Á la fin tu es las de ce monde toujours si nouveau
Á la fin tu es las d’errer d’une femme à l’autre
Á la fin ne sais-tu pas que la vase du dégoût toujours retombe et que rien ne sert de penser toujours remuer son eau
Croyance! Croyance! crient les multitudes Adorons nos veaux d’or Oublions! Oublions!
Et ce sont les courses folles de leurs villes hautaines pour insulter le bleu du ciel
de leurs voyages en charters et en classes affaires pour prétendre détruire les nuages qu’ils n’ont pas Pauvres fous! su voir
Leurs fausses fêtes leurs morts de papes génuflexions honteuses et ignobles
crachats de pensées d’esclaves et de maîtres les uns ne valant pas mieux que les autres tant que l’esclave accepte le maître tant que le maître est maître tant qu’il y a encore un seul maître encore un seul esclave alors par millions les esclaves reviendront par millions les maîtres reviendront
Prodigieuses aventures des libérations marches vers un horizon infini marches sans fin marches admirables
Mais aujourd’hui parlent fort
Les faux rebelles
Les révolutionnaires ne croyant plus aux révolutions
Les bureaucrates les bureaucrates
Pensées petites
Amours de compromis
Révoltes mesurées
Autres obéissances
Nouvelles soumissions
Tout cela Tout cela
Tout cela t’obscurcit et tu es si fatigué si las Quand cela finira-t-il?

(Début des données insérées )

Definition Alloc (a : aspaceA) (m : vm) (size : Z) (ptr : option Z) (align_pow2 vmm_flags mmu_flags : Z) : option (Z * option Z * aspaceA * vm) :=
  let size := ROUNDUP size PAGE_SIZE in
  if size =? 0 then Some (ERR_INVALID_ARGS, ptr, a, m) else
  '(vmo, m1) ← CreateObject m PMM_ALLOC_FLAG_ANY size;
  match vmo with
  | None => Some (ERR_NO_MEMORY, ptr, a, m1)
  | Some id =>
    '(ok, m2) ← (if has_flag vmm_flags VMM_FLAG_COMMIT then commit_new m1 id size (λ v w, CommitRange maps v w 0 size) else Some (true, m1));
    if (ok : bool) then MapObject a m2 (Some id) 0 size ptr align_pow2 vmm_flags mmu_flags else
    m3 ← Release m2 id; Some (ERR_NO_MEMORY, ptr, a, m3)
  end.

(** [regions_.erase]. *)
Definition erase_region (r : region) (l : list region) : list region := filter (λ x, r_base x ≠ r_base r) l.

Definition FreeRegion (a : aspaceA) (m : vm) (vaddr : Z) : option (Z * aspaceA * vm) :=
  match FindRegion a vaddr with
  | None => Some (ERR_NOT_FOUND, a, m)
  | Some r =>
    let '(a1, m1) := Unmap (set_regions a (erase_region r (regions_ a))) m r in
    m2 ← release_opt m1 (r_object r);
    Some (NO_ERROR, a1, m2)
  end.

Fixpoint destroy_loop (l : list region) (a : aspaceA) (m : vm) : option (aspaceA * vm) :=
  match l with
  | [] => Some (a, m)
  | r :: l' =>
    let '(a1, m1) := Unmap (set_regions a l') m r in
    m2 ← release_opt m1 (r_object r);
    destroy_loop l' a1 m2
  end.

Definition Destroy (a : aspaceA) (m : vm) : option (Z * aspaceA * vm) := '(a1, m1) ← destroy_loop (regions_ a) a m; Some (NO_ERROR, a1, m1).

Definition PageFault (a : aspaceA) (m : vm) (va flags : Z) : option (Z * aspaceA * vm) :=
  match FindRegion a va with
  | None => Some (ERR_NOT_FOUND, a, m)
  | Some r => Region_PageFault a m r va flags
  end.

Definition vmm_protect_region (a : aspaceA) (m : vm) (va mmu_flags : Z) : Z * aspaceA * vm :=
  match FindRegion a va with
  | None => (ERR_NOT_FOUND, a, m)
  | Some r => Protect a m r mmu_flags
  end.

Definition vmm_move_region_phys (a : aspaceA) (m : vm) (va paddr : Z) : option (Z * aspaceA * vm) :=
  match FindRegion a va with
  | None => Some (ERR_NOT_FOUND, a, m)
  | Some r => MapPhysicalRange a m r 0 (r_size r) paddr true
  end.

(** A null pointer is dereferenced if there is no memory. *)
Definition vmm_create_aspace (m : vm) (flags : Z) : option (Z * aspaceA * vm) :=
  '(r, m1) ← VmAspace_Create m flags;
  a ← r;
  Some (NO_ERROR, a, m1).

(** The address space has the one reference of its creation. *)
Definition vmm_free_aspace (a : aspaceA) (m : vm) : option (Z * vm) :=
  '(_, a1, m1) ← Destroy a m;
  m2 ← VmAspace_delete a1 m1;
  Some (NO_ERROR, m2).

End aspaces.

End VmAspace.
Lemma backed_kept m w' r va pa : objects_ok m → machine_kept (vm_machine m) w' → backed m r va pa → backed (set_machine m w') r va pa.
Proof.
  intros Ho Hk Hb id Hid. destruct (Hb id Hid) as (v & n & p & H1 & H2 & ->). exists v, n, p. split; [done|]. split; [done|]. cbn [vm_machine set_machine]. symmetry. apply paddr_geo_w. apply kept_geo; [apply Ho|done].
Qed.

(** An object makes steps. *)
Lemma objects_steps m id v n v' w' : objects_ok m → vm_objects m !! id = Some (v, n) → steps maps v (vm_machine m) v' w' → objects_ok (set_object (set_machine m w') id v' n).
Proof.
  intros [O1 O2 O3 O4] Hid Hst. assert (Hoth : ∀ id2 u k, id2 ≠ id → vm_objects m !! id2 = Some (u, k) → vmo_ok maps w' u ∧ ∀ p, p ∈ owned u → p ∉ owned v').
  { intros id2 u k Hne Hu. destruct (steps_others maps _ _ _ _ Hst u (mk_array (size_ u) (byte u (vm_machine m)))) as [[? _ _] ?]; [split; [by eapply O2|done|done]|intros p Hp Hpv; by destruct Hne; eapply O3|done]. }
  split; cbn [vm_machine set_object set_machine vm_objects vm_next].
  - apply (st_world _ _ _ _ _ Hst).
  - intros id2 u k [[<- [= <- <-]]|[Hne Hu]]%lookup_insert_Some; [destruct (O2 id v n Hid) as (_ & ? & ?); split; [apply (st_vmo _ _ _ _ _ Hst)|done]|]. destruct (O2 id2 u k Hu) as (_ & ? & ?). split; [by eapply Hoth|done].
  - intros id1 id2 u1 u2 k1 k2 p [[<- [= <- <-]]|[Hne1 Hu1]]%lookup_insert_Some [[<- [= <- <-]]|[Hne2 Hu2]]%lookup_insert_Some H1 H2; [done|destruct (Hoth id2 u2 k2 (not_eq_sym Hne2) Hu2) as [_ Hd]; by destruct (Hd p H2)|destruct (Hoth id1 u1 k1 (not_eq_sym Hne1) Hu1) as [_ Hd]; by destruct (Hd p H1)|by eapply O3].
  - apply (geo_kmapped maps (vm_machine m)); [apply (st_keeps _ _ _ _ _ Hst)|done].
Qed.

Lemma div_page_nonneg x : 0 ≤ x → 0 ≤ x / PAGE_SIZE.
Proof. intros. apply Z.div_pos; [done|unfold PAGE_SIZE; lia]. Qed.

Lemma vmo_offset_nonneg r va : 0 ≤ vmo_offset r va < 2 ^ 64.
Proof. apply u64_range. Qed.

Lemma backed_steps m id v n v' w' r va pa : vm_objects m !! id = Some (v, n) → steps maps v (vm_machine m) v' w' → backed m r va pa → backed (set_object (set_machine m w') id v' n) r va pa.
Proof.
  intros Hid Hst Hb id2 Hid2. destruct (Hb id2 Hid2) as (u & k & p & H1 & H2 & ->). pose proof (vmo_offset_nonneg r va). assert (Ep : paddr w' p = paddr (vm_machine m) p) by (apply paddr_geo_w, (st_keeps _ _ _ _ _ Hst)). cbn [vm_machine set_object set_machine vm_objects]. destruct (decide (id2 = id)) as [->|Hne].
  - rewrite Hid in H1. injection H1 as <- <-. exists v', n, p. rewrite lookup_insert_eq. split; [done|]. split; [|by rewrite Ep]. apply (st_entries _ _ _ _ _ Hst); [apply div_page_nonneg; lia|done].
  - exists u, k, p. rewrite lookup_insert_ne by done. by rewrite Ep.
Qed.

Lemma inv_steps a m id v n v' w' : vm_inv a m → vm_objects m !! id = Some (v, n) → steps maps v (vm_machine m) v' w' → vm_inv a (set_object (set_machine m w') id v' n).
Proof.
  intros [I1 I2 I3 I4 I5] Hid Hst. split; [done|by eapply objects_steps| | |].
  - cbn [vm_objects set_object set_machine]. intros id2 u k [[<- [= <- <-]]|[Hne Hu]]%lookup_insert_Some; by eapply I3.
  - intros r id2 Hr Hid2. destruct (I4 r id2 Hr Hid2) as [Hs ?]. split; [|done]. cbn [vm_objects set_object set_machine]. destruct (decide (id2 = id)) as [->|]; [rewrite lookup_insert_eq; eauto|by rewrite lookup_insert_ne].
  - intros va pa fl Hva Hq. destruct (I5 va pa fl Hva Hq) as (r & ? & ? & ?). exists r. split; [done|]. split; [done|]. by apply (backed_steps m id v n).
Qed.

(** The unit works: its mappings are old ones, or are backed. *)
Lemma inv_arch a m x' w' : vm_inv a m → machine_kept (vm_machine m) w' → (∀ va pa fl, page_multiple va → arch_mmu_query x' va = Some (pa, fl) → (∃ fl', arch_mmu_query (arch_aspace a) va = Some (pa, fl')) ∨ ∃ r, r ∈ regions_ a ∧ r_base r ≤ va < r_end r ∧ backed m r va pa) → vm_inv (set_arch a x') (set_machine m w').
Proof.
  intros [I1 I2 I3 I4 I5] Hk Hq. split; cbn [regions_ set_arch arch_aspace vm_objects set_machine]; [by apply regions_ok_arch|by apply objects_kept|done|done|]. intros va pa fl Hva Hm. destruct (Hq va pa fl Hva Hm) as [[fl' Hold]|(r & ? & ? & ?)]; [destruct (I5 va pa fl' Hva Hold) as (r & ? & ? & ?)|]; (exists r; split; [done|]; split; [done|]; by apply backed_kept).
Qed.

(** ** References *)

Lemma refs_none a id : refs a id ≤ 0 → ∀ r, r ∈ regions_ a → r_object r ≠ Some id.
Proof.
  unfold refs, zlen. intros Hz r Hr E. assert (Hin : r ∈ filter (λ r, r_object r = Some id) (regions_ a)) by (by apply list_elem_of_filter). destruct (filter _ _); [by apply not_elem_of_nil in Hin|cbn in Hz; lia].
Qed.

Lemma release_ok a m id v n : vm_inv a m → vm_objects m !! id = Some (v, n) → refs a id < n → ∃ m', Release m id = Some m' ∧ vm_inv a m'.
Proof.
  intros [I1 [O1 O2 O3 O4] I3 I4 I5] Hid Hn. unfold Release. rewrite Hid. cbn [mbind option_bind]. destruct (O2 id v n Hid) as (Hv & Hn1 & Hnext). destruct (n =? 1) eqn:E1; zb.
  - destruct (delete_spec maps v (vm_machine m) O1 Hv) as (w' & -> & Hw' & Hr & Hg & Hp). cbn [mbind option_bind]. pose proof (refs_none a id ltac:(lia)) as Hnone. eexists. split; [done|]. split; cbn [vm_objects vm_machine vm_next]; [done| | | |].
    + split; cbn [vm_objects vm_machine vm_next]; [done| |intros id1 id2 u1 u2 k1 k2 p [_ H1]%lookup_delete_Some [_ H2]%lookup_delete_Some; by eapply O3|by eapply geo_kmapped]. intros id2 u k [Hne Hu]%lookup_delete_Some. destruct (O2 id2 u k Hu) as (Hvu & ? & ?). split; [|done]. apply (vmo_frame maps (vm_machine m)); [done|done|]. intros p Hpu. rewrite Hp, decide_False; [done|]. intros Hpv. by apply Hne; eapply O3.
    + intros id2 u k [_ Hu]%lookup_delete_Some. by eapply I3.
    + intros r id2 Hr' Hid2. destruct (I4 r id2 Hr' Hid2) as [? ?]. split; [|done]. rewrite lookup_delete_ne; [done|]. intros <-. by apply (Hnone r).
    + intros va pa fl Hva Hq. destruct (I5 va pa fl Hva Hq) as (r & Hr' & ? & Hb). exists r. split; [done|]. split; [done|]. intros id2 Hid2. destruct (Hb id2 Hid2) as (u & k & p & Hu & ? & ->). exists u, k, p. cbn [vm_objects vm_machine]. split; [rewrite lookup_delete_ne; [done|]; intros <-; by apply (Hnone r)|]. split; [done|]. symmetry. by apply paddr_geo_w.
  - eexists. split; [done|]. assert (Hlk : ∀ id2 u k, <[id := (v, n - 1)]> (vm_objects m) !! id2 = Some (u, k) → ∃ k', vm_objects m !! id2 = Some (u, k') ∧ (k = k' ∨ id2 = id ∧ k = n - 1)) by (intros id2 u k [[<- [= <- <-]]|[Hne Hu]]%lookup_insert_Some; [exists n; tauto|exists k; tauto]). split; cbn [vm_objects vm_machine vm_next set_object]; [done| | | |].
    + split; cbn [vm_objects vm_machine vm_next]; [done| | |done].
      * intros id2 u k (k' & Hu & Hk)%Hlk. destruct (O2 id2 u k' Hu) as (? & ? & ?). split; [done|]. split; [|done]. destruct Hk as [->|[-> ->]]; [done|lia].
      * intros id1 id2 u1 u2 k1 k2 p (k1' & H1 & _)%Hlk (k2' & H2 & _)%Hlk. by eapply O3.
    + intros id2 u k (k' & Hu & Hk)%Hlk. destruct Hk as [->|[-> ->]]; [by eapply I3|lia].
    + intros r id2 Hr Hid2. destruct (I4 r id2 Hr Hid2) as [? ?]. split; [|done]. destruct (decide (id2 = id)) as [->|]; [rewrite lookup_insert_eq; eauto|by rewrite lookup_insert_ne].
    + intros va pa fl Hva Hq. destruct (I5 va pa fl Hva Hq) as (r & Hr' & ? & Hb). exists r. split; [done|]. split; [done|]. intros id2 Hid2. destruct (Hb id2 Hid2) as (u & k & p & Hu & ? & ->). destruct (decide (id2 = id)) as [->|Hne]; [exists v, (n - 1), p; cbn; rewrite lookup_insert_eq; rewrite Hid in Hu; injection Hu as <- <-; done|exists u, k, p; cbn; by rewrite lookup_insert_ne].
Qed.

(** ** Changes of the list *)

Lemma update_region_split a l1 r l2 f : regions_ok a → regions_ a = l1 ++ r :: l2 → update_region (r_base r) f (regions_ a) = l1 ++ f r :: l2.
Proof.
  intros Hok El. assert (Hne : ∀ x, x ∈ l1 ++ l2 → r_base x ≠ r_base r).
  { intros x Hx E. pose proof (rs_sorted _ Hok) as Hs. assert (Hsz : ∀ y, y ∈ regions_ a → 0 < r_size y) by (intros y Hy; apply (rs_each _ Hok y Hy)). rewrite El in Hs, Hsz. apply elem_of_app in Hx as [Hx|Hx].
    - apply list_elem_of_lookup in Hx as [i Hi]. pose proof (lookup_lt_Some _ _ _ Hi). assert (Hb : before x r) by (apply (sorted_lookup _ Hs i (length l1)); [by rewrite lookup_app_l|by apply list_lookup_middle|done]). unfold before, r_end in Hb. pose proof (Hsz x ltac:(apply elem_of_app; left; by eapply list_elem_of_lookup_2)). lia.
    - apply list_elem_of_lookup in Hx as [i Hi]. assert (Hb : before r x) by (apply (sorted_lookup _ Hs (length l1) (length l1 + S i)); [by apply list_lookup_middle|by rewrite lookup_app_r, Nat.add_comm, Nat.add_sub by lia|lia]). unfold before, r_end in Hb. pose proof (Hsz r ltac:(set_solver)). lia. }
  assert (Hid : ∀ l : list region, (∀ x, x ∈ l → r_base x ≠ r_base r) → (λ x, if r_base x =? r_base r then f x else x) <$> l = l).
  { induction l as [|y l IH]; intros Hl; [done|]. rewrite fmap_cons, (proj2 (Z.eqb_neq _ _)) by (apply Hl; by left). f_equal. apply IH. intros x Hx. apply Hl. by right. }
  unfold update_region. rewrite El, fmap_app, fmap_cons, Z.eqb_refl, !Hid; [done|intros x Hx; apply Hne; set_solver|intros x Hx; apply Hne; set_solver].
Qed.

Lemma erase_region_split a l1 r l2 : regions_ok a → regions_ a = l1 ++ r :: l2 → erase_region r (regions_ a) = l1 ++ l2.
Proof.
  intros Hok El. unfold erase_region. assert (Hr : r ∈ regions_ a) by (rewrite El; set_solver). assert (Hnd : NoDup (regions_ a)).
  { apply NoDup_alt. intros i j x Hi Hj. pose proof (rs_sorted _ Hok) as Hs. assert (Hx : 0 < r_size x) by (apply (rs_each _ Hok x); by eapply list_elem_of_lookup_2). destruct (Nat.lt_trichotomy i j) as [Hlt|[->|Hlt]]; [|done|]; [pose proof (sorted_lookup _ Hs i j x x Hi Hj Hlt) as Hb|pose proof (sorted_lookup _ Hs j i x x Hj Hi Hlt) as Hb]; unfold before, r_end in Hb; lia. }
  rewrite (filter_ext_in _ (λ x, x ≠ r)) by (intros x Hx; split; [intros Hb ->; done|intros Hne Hb; by apply Hne, (region_base_inj a)]). rewrite El in Hnd |- *. rewrite filter_app, filter_cons_False by tauto. apply NoDup_app in Hnd as (_ & Hn1 & Hn2). apply list.NoDup_cons in Hn2 as [Hn2 _]. rewrite !filter_ne_id; [done|done|]. intros Hin. apply (Hn1 r Hin). by left.
Qed.
(** The entries that only this address space uses are empty. *)
Definition arch_mmu_destroy_aspace (a : arch_aspace) (st : mmu) : option (Z * mmu) :=
  l ← mm_tables st !! pt_virt a;
  let first := vaddr_to_index MAX_PAGING_LEVEL (aa_base a) + (if page_aligned MAX_PAGING_LEVEL (aa_base a) then 0 else 1) in
  let e := vaddr_to_index MAX_PAGING_LEVEL (u64 (aa_base a + aa_size a - 1)) + (if page_aligned MAX_PAGING_LEVEL (u64 (aa_base a + aa_size a)) then 1 else 0) in
  ASSERT forallb (λ x, negb (IS_PAGE_PRESENT x)) (take (Z.to_nat (e - first)) (drop (Z.to_nat first) l));
  st1 ← free_table st (pt_phys a);
  Some (NO_ERROR, st1).

End tables.

End X86Mmu.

Ta nostalgie d’émotions infinies
Eux qui ne savent plus saluer le levain de l’être les perpétuels chants de vie riants le cœur ensoleillé
Insurrections!
Insurrections!
Chaque homme qui du cauchemar d’une vie de serf se réveille enfin homme
Libre celui-là
D’instinct et à jamais de mémoires même moquées il saura toujours ce que eux faux sages faux philosophes faux penseurs faux artistes faux révolutionnaires faux poètes ne comprendront jamais
Un homme qui se découvre homme le devient
C’est une aube nouvelle parmi mille aubes nouvelles
l’arbre qui fait la forêt fait la vie fait les planètes habitées C’est un rire d’allégresse infinie qui donne naissance aux voies lactées aux explosions d’univers qui naissent d’un simple atome réchauffé par le soleil du désir qui s’éveille
Tu t’es souvenu maintenant
Enfin maintenant tu sais que tu dois aller par delà la lèpre des choses t’enivrer de leur âme
Regarde Regarde comme cette eau du fleuve te sourit
et douce caresse d’être te dit Il faut vivre Il faut vivre
– Je sais Tu n’en es pas toujours si certain Je sais
As-tu oublié ?
Ne sais-tu pas que tu devais vivre des poèmes ?
Comment as-tu pu t’ignorer à ce point toi-même ?
Comment as-tu pu taire ce cri enfouir ce cri presque le laisser mourir ?
Mais tu t’en souviens maintenant
Après tant de leurres tu conclus qu’il faut se méfier du Langage se méfier des mots
Et tu as ordonné au poème en toi de se taire
de mourir
d’une mort à soi
d’une solitude à soi
Il est dur il est rude cet escalier à monter quand on n’est pas certain de pouvoir payer son loyer
Il est dur il est rude cet escalier à monter quand il faut vainement perdre sa vie dans des travaux sordides si mal payés
si étouffeurs de l’espérance
Il est dur il est rude cet escalier à monter quand ta tête n’a plus que le souvenir de ton Amour qui ne te comprend pas ton Amour que tu ne comprends pas
Chaque marche compte pour deux et ton pas est si lourd si fatigué
Il est dur il est rude cet escalier quand l’amour n’en enchante pas la montée quand la porte s’ouvrira après avoir longuement frappé oui mais la salutation n’en sera que la discussion du prix le plus bas possible de ton travail
Il est dur il est rude cet escalier qui ne monte pas à la réunion d’hommes qui discutent les arcanes d’une liberté à conquérir
Mais d’un salon embourgeoisé
D’un grand divan blanc
Grand écran plasma
Lecteur enregistreur dvd
Grand écran ordinateur mille GigaOctets
Console dernière génération
Très haut débit Internet
TNT
Paraboles
Satellites
Les comptes bancaires sont-ils bien assez gavés ?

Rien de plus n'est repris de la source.